*** Opening of AVAILABLE RECORDS ***

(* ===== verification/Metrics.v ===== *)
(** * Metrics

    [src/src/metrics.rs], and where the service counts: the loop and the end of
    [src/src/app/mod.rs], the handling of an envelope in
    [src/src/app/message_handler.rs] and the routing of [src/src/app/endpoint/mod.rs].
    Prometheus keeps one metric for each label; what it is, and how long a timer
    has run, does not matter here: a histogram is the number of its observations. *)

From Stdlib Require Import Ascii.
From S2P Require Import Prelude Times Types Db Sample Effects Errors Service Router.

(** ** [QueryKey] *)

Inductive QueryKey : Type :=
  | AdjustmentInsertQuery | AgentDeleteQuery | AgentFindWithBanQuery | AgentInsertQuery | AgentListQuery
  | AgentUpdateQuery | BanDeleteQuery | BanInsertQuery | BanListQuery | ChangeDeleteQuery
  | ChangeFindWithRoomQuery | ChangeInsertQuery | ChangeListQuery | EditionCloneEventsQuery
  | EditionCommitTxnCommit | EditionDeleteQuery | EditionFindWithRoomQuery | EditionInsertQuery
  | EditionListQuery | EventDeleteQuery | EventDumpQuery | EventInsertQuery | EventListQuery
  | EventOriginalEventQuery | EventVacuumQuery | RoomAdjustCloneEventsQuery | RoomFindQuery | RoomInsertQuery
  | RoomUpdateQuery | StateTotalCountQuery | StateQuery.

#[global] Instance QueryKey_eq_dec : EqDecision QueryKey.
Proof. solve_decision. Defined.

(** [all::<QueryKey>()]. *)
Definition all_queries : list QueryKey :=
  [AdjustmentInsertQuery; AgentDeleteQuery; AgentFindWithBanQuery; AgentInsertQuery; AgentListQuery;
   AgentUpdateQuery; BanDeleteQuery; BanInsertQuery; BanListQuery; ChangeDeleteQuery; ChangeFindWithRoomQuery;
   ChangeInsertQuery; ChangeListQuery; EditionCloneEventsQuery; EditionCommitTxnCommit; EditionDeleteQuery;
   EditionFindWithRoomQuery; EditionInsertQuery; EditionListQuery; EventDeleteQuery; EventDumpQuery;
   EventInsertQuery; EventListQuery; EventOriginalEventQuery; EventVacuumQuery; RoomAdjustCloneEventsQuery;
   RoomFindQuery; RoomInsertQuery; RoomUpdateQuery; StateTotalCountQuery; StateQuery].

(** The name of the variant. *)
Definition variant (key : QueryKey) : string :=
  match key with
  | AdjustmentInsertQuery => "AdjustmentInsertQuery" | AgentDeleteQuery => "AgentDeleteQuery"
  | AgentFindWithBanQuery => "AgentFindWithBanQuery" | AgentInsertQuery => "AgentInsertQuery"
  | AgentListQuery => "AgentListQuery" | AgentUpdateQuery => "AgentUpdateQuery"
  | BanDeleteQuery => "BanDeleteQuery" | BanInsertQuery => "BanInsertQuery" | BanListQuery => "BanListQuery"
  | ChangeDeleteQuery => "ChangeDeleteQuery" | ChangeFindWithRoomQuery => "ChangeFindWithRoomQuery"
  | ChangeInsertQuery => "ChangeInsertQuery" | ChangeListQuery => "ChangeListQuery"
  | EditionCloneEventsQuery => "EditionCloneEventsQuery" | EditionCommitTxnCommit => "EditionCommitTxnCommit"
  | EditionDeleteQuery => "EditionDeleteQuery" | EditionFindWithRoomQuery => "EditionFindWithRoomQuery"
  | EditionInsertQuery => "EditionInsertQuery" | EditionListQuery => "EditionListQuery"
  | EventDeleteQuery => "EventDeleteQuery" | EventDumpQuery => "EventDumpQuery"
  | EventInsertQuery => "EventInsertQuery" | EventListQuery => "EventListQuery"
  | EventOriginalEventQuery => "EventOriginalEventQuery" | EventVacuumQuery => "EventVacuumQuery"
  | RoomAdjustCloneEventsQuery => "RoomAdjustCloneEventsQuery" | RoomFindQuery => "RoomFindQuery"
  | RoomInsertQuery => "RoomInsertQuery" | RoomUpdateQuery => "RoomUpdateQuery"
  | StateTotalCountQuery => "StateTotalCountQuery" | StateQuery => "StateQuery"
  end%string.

*** Close of AVAILABLE RECORDS ***

### ACTIVITY
Report every line of the data above that contains the string "EventInsertQuery" by copying it in full.

### YOUR SOLUTION
  | EditionListQuery | EventDeleteQuery | EventDumpQuery | EventInsertQuery | EventListQuery
   EventInsertQuery; EventListQuery; EventOriginalEventQuery; EventVacuumQuery; RoomAdjustCloneEventsQuery;
  | EventInsertQuery => "EventInsertQuery" | EventListQuery => "EventListQuery"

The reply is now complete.